Each line below from the one containing "Some (mk_ad (alter" through the one containing "auto with ba." should be output exactly as it stands, and no other line should appear.

SOURCE DATA: Begin

(** Either the counter is at its limit or a free entry other than 0 is found:
    the loop never ends without one. *)
Lemma alloc_rec ad k :
  ba_inv ad →
  BATableAllocRecEntry ad k = (None, k, ad) ∨
  ∃ i e, BARecEntry ad !! i = Some e ∧ rec_free e = true ∧ i ≠ O ∧
    BATableAllocRecEntry ad k =
      (Some i, i, set_Rec ad (numAsRecipient ad + 1) (<[i := set_Status e Recipient_USED]> (BARecEntry ad))).
Proof.
  intros HI. pose proof (numAs_bounds ad HI) as (HB & _). pose proof HI as (_ & HR & _).
  unfold BATableAllocRecEntry. case_match eqn:E; [by left|right].
  pose proof (tab_len _ _ _ _ _ _ _ _ _ _ _ HR) as HL.
  assert (MAX_LEN_OF_BA_REC_TABLE = 464%nat) as EM by done.
  destruct (lookup_lt_is_Some_2 (BARecEntry ad) O) as [e0 He0]; [lia|].
  destruct (first_free_exists rec_free (BARecEntry ad) e0) as (i & e & -> & H1 & H2 & H3); [done| | |].
  { by eapply table_zero_free. }
  { pose proof (tab_n _ _ _ _ _ _ _ _ _ _ _ HR) as HN. unfold used in HN.
    rewrite HL, EM. rewrite EM in E. apply Z.leb_gt in E. lia. }
  exists i, e. do 3 (split; [done|]). rewrite (alter_insert_Some _ _ _ _ H2).
  rewrite wrap_id; [done|lia|]. unfold in_range. lia.
Qed.

Lemma alloc_ori ad k :
  ba_inv ad →
  BATableAllocOriEntry ad k = (None, k, ad) ∨
  ∃ i e, BAOriEntry ad !! i = Some e ∧ ori_free e = true ∧ i ≠ O ∧
    BATableAllocOriEntry ad k =
      (Some i, i, set_Ori ad (numAsOriginator ad + 1) (numDoneOriginator ad)
         (<[i := ori_set_status Originator_USED e]> (BAOriEntry ad))).
Proof.
  intros HI. pose proof (numAs_bounds ad HI) as (_ & HB & _). pose proof HI as (_ & _ & HO & _).
  unfold BATableAllocOriEntry. case_match eqn:E; [by left|right].
  pose proof (tab_len _ _ _ _ _ _ _ _ _ _ _ HO) as HL.
  assert (MAX_LEN_OF_BA_ORI_TABLE = 464%nat) as EM by done.
  destruct (lookup_lt_is_Some_2 (BAOriEntry ad) O) as [e0 He0]; [lia|].
  destruct (first_free_exists ori_free (BAOriEntry ad) e0) as (i & e & -> & H1 & H2 & H3); [done| | |].
  { by eapply table_zero_free. }
  { pose proof (tab_n _ _ _ _ _ _ _ _ _ _ _ HO) as HN. unfold used in HN.
    rewrite HL, EM. rewrite EM in E. apply Z.leb_gt in E. lia. }
  exists i, e. do 3 (split; [done|]). rewrite (alter_insert_Some _ _ _ _ H2).
  rewrite wrap_id; [done|lia|]. unfold in_range. lia.
Qed.

(** * Release of an entry *)

Definition freed_ori (e : BA_ORI_ENTRY) : BA_ORI_ENTRY :=
  mk_ori (ori_Wcid e) (ori_TID e) (ori_BAWinSize e) 0 (ori_amsdu_cap e) (ori_Sequence e)
    (ori_TimeOutValue e) Originator_NONE.
Definition freed_mac (done : bool) (t : nat) (m : mac_entry) : mac_entry :=
  if done then mac_bitmaps (mac_ori_slot t 0 m) (RXBAbitmap m) (clear_bit (TXBAbitmap m) t)
                 (BADeclineBitmap m)
  else mac_ori_slot t 0 m.

Lemma freed_mac_arrays done t m :
  BAOriWcidArray (freed_mac done t m) = <[t := O]> (BAOriWcidArray m) ∧
  BARecWcidArray (freed_mac done t m) = BARecWcidArray m ∧ RXBAbitmap (freed_mac done t m) = RXBAbitmap m.
Proof. by destruct done. Qed.

Lemma ori_used_counts ad i e :
  ba_inv ad → BAOriEntry ad !! i = Some e → ori_free e = false →
  1 ≤ numAsOriginator ad ≤ 464 ∧ Z.b2z (ori_live e) ≤ numDoneOriginator ad ≤ 464.
Proof.
  intros HI He Hf. pose proof (numAs_bounds ad HI) as (_ & HB & HD). destruct HI as (_ & _ & HO & _).
  pose proof (tab_n _ _ _ _ _ _ _ _ _ _ _ HO) as HN. pose proof (tab_d _ _ _ _ _ _ _ _ _ _ _ HO) as HDn.
  assert (1 ≤ count (used ori_free) (BAOriEntry ad))%nat
    by (eapply count_pos; [done|]; unfold used; by rewrite Hf).
  pose proof (count_pos ori_live _ _ _ He) as Hp.
  destruct (ori_live e); simpl; [specialize (Hp eq_refl)|]; lia.
Qed.

Lemma free_ori_open ad i e m :
  ba_inv ad → BAOriEntry ad !! i = Some e → ori_free e = false → i ≠ O →
  Content ad !! Z.to_nat (ori_Wcid e) = Some m → BAOriWcidArray m !! Z.to_nat (ori_TID e) = Some i →
  BATableFreeOriEntry ad i =
    Some (mk_ad (alter (freed_mac (ori_live e) (Z.to_nat (ori_TID e))) (Z.to_nat (ori_Wcid e)) (Content ad))
            (numAsRecipient ad) (numAsOriginator ad - 1) (numDoneOriginator ad - Z.b2z (ori_live e))
            (<[i := freed_ori e]> (BAOriEntry ad)) (BARecEntry ad) (pool ad) (events ad)).
Proof.
  intros HI He Ef E1 Hm Hs. pose proof HI as (_ & _ & HO & _).
  pose proof (lookup_lt_Some _ _ _ He) as Hlt. rewrite (tab_len _ _ _ _ _ _ _ _ _ _ _ HO) in Hlt.
  pose proof (ori_used_counts ad i e HI He Ef) as [HB HD].
  unfold BATableFreeOriEntry. rewrite (proj2 (Nat.eqb_neq i O)) by done. cbn [orb].
  replace (Nat.leb MAX_LEN_OF_BA_ORI_TABLE i) with false by (symmetry; by apply Nat.leb_gt).
  rewrite He. cbn. rewrite Ef, Hm. cbn. rewrite Hs. cbn. fold (ori_live e).
  unfold set_Ori, upd_mac, freed_mac. destruct (ori_live e); simpl in *;
    rewrite ?alter_alter, (alter_insert_Some _ _ _ e), !wrap_id by (try done; try lia; unfold in_range; lia);
    repeat f_equal; lia.
Qed.

Lemma free_ori_inv ad i e :
  ba_inv ad → BAOriEntry ad !! i = Some e →
  ∃ ad', BATableFreeOriEntry ad i = Some ad' ∧ steps no_session (eq (ori_own e)) ad ad' ∧
    (ori_free e = false → ori_slot ad' (ori_own e).1 (ori_own e).2 = O).
Proof.
  intros HI He. pose proof HI as (_ & _ & HO & _). destruct (ori_free e) eqn:Ef.
  { exists ad. split; [|split; [by apply steps_refl|done]].
    unfold BATableFreeOriEntry. case_match; [done|]. rewrite He. cbn. by rewrite Ef. }
  destruct (table_entry_slot _ _ _ _ _ _ _ _ _ _ _ _ _ _ _ HO He Ef eq_refl)
    as (E1 & _ & m & Hm & Hs). simpl in Hm, Hs.
  destruct (tab_entry _ _ _ _ _ _ _ _ _ _ _ HO i e He) as (Hu & Hw & Ht).
  rewrite (free_ori_open ad i e m) by done. eexists. split; [done|]. split.
  - apply (ori_change ad _ m (Z.to_nat (ori_TID e)) i e); try done.
    + by rewrite Hs, Ef.
    + intros m0 Hm0. unfold freed_mac. destruct (ori_live e); auto with ba.
    + intros m0. apply freed_mac_arrays.
    + intros m0 t' Hn. rewrite (proj1 (freed_mac_arrays _ _ _)). by rewrite list_lookup_insert_ne.
    + apply freed_mac_arrays.
    + unfold freed_mac. simpl. by destruct (ori_live e).
    + unfold used. rewrite Ef. simpl. lia.
    + simpl. lia.
  - intros _. unfold ori_slot. simpl. rewrite (slot_alter_same _ _ _ _ _ _ Hm).
    rewrite (proj1 (freed_mac_arrays _ _ _)).
    by rewrite list_lookup_insert_eq by (by eapply lookup_lt_Some).
Qed.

SOURCE DATA: End

▸ **RESPONSE AREA**
    Some (mk_ad (alter (freed_mac (ori_live e) (Z.to_nat (ori_TID e))) (Z.to_nat (ori_Wcid e)) (Content ad))
            (numAsRecipient ad) (numAsOriginator ad - 1) (numDoneOriginator ad - Z.b2z (ori_live e))
            (<[i := freed_ori e]> (BAOriEntry ad)) (BARecEntry ad) (pool ad) (events ad)).
Proof.
  intros HI He Ef E1 Hm Hs. pose proof HI as (_ & _ & HO & _).
  pose proof (lookup_lt_Some _ _ _ He) as Hlt. rewrite (tab_len _ _ _ _ _ _ _ _ _ _ _ HO) in Hlt.
  pose proof (ori_used_counts ad i e HI He Ef) as [HB HD].
  unfold BATableFreeOriEntry. rewrite (proj2 (Nat.eqb_neq i O)) by done. cbn [orb].
  replace (Nat.leb MAX_LEN_OF_BA_ORI_TABLE i) with false by (symmetry; by apply Nat.leb_gt).
  rewrite He. cbn. rewrite Ef, Hm. cbn. rewrite Hs. cbn. fold (ori_live e).
  unfold set_Ori, upd_mac, freed_mac. destruct (ori_live e); simpl in *;
    rewrite ?alter_alter, (alter_insert_Some _ _ _ e), !wrap_id by (try done; try lia; unfold in_range; lia);
    repeat f_equal; lia.
Qed.

Lemma free_ori_inv ad i e :
  ba_inv ad → BAOriEntry ad !! i = Some e →
  ∃ ad', BATableFreeOriEntry ad i = Some ad' ∧ steps no_session (eq (ori_own e)) ad ad' ∧
    (ori_free e = false → ori_slot ad' (ori_own e).1 (ori_own e).2 = O).
Proof.
  intros HI He. pose proof HI as (_ & _ & HO & _). destruct (ori_free e) eqn:Ef.
  { exists ad. split; [|split; [by apply steps_refl|done]].
    unfold BATableFreeOriEntry. case_match; [done|]. rewrite He. cbn. by rewrite Ef. }
  destruct (table_entry_slot _ _ _ _ _ _ _ _ _ _ _ _ _ _ _ HO He Ef eq_refl)
    as (E1 & _ & m & Hm & Hs). simpl in Hm, Hs.
  destruct (tab_entry _ _ _ _ _ _ _ _ _ _ _ HO i e He) as (Hu & Hw & Ht).
  rewrite (free_ori_open ad i e m) by done. eexists. split; [done|]. split.
  - apply (ori_change ad _ m (Z.to_nat (ori_TID e)) i e); try done.
    + by rewrite Hs, Ef.
    + intros m0 Hm0. unfold freed_mac. destruct (ori_live e); auto with ba.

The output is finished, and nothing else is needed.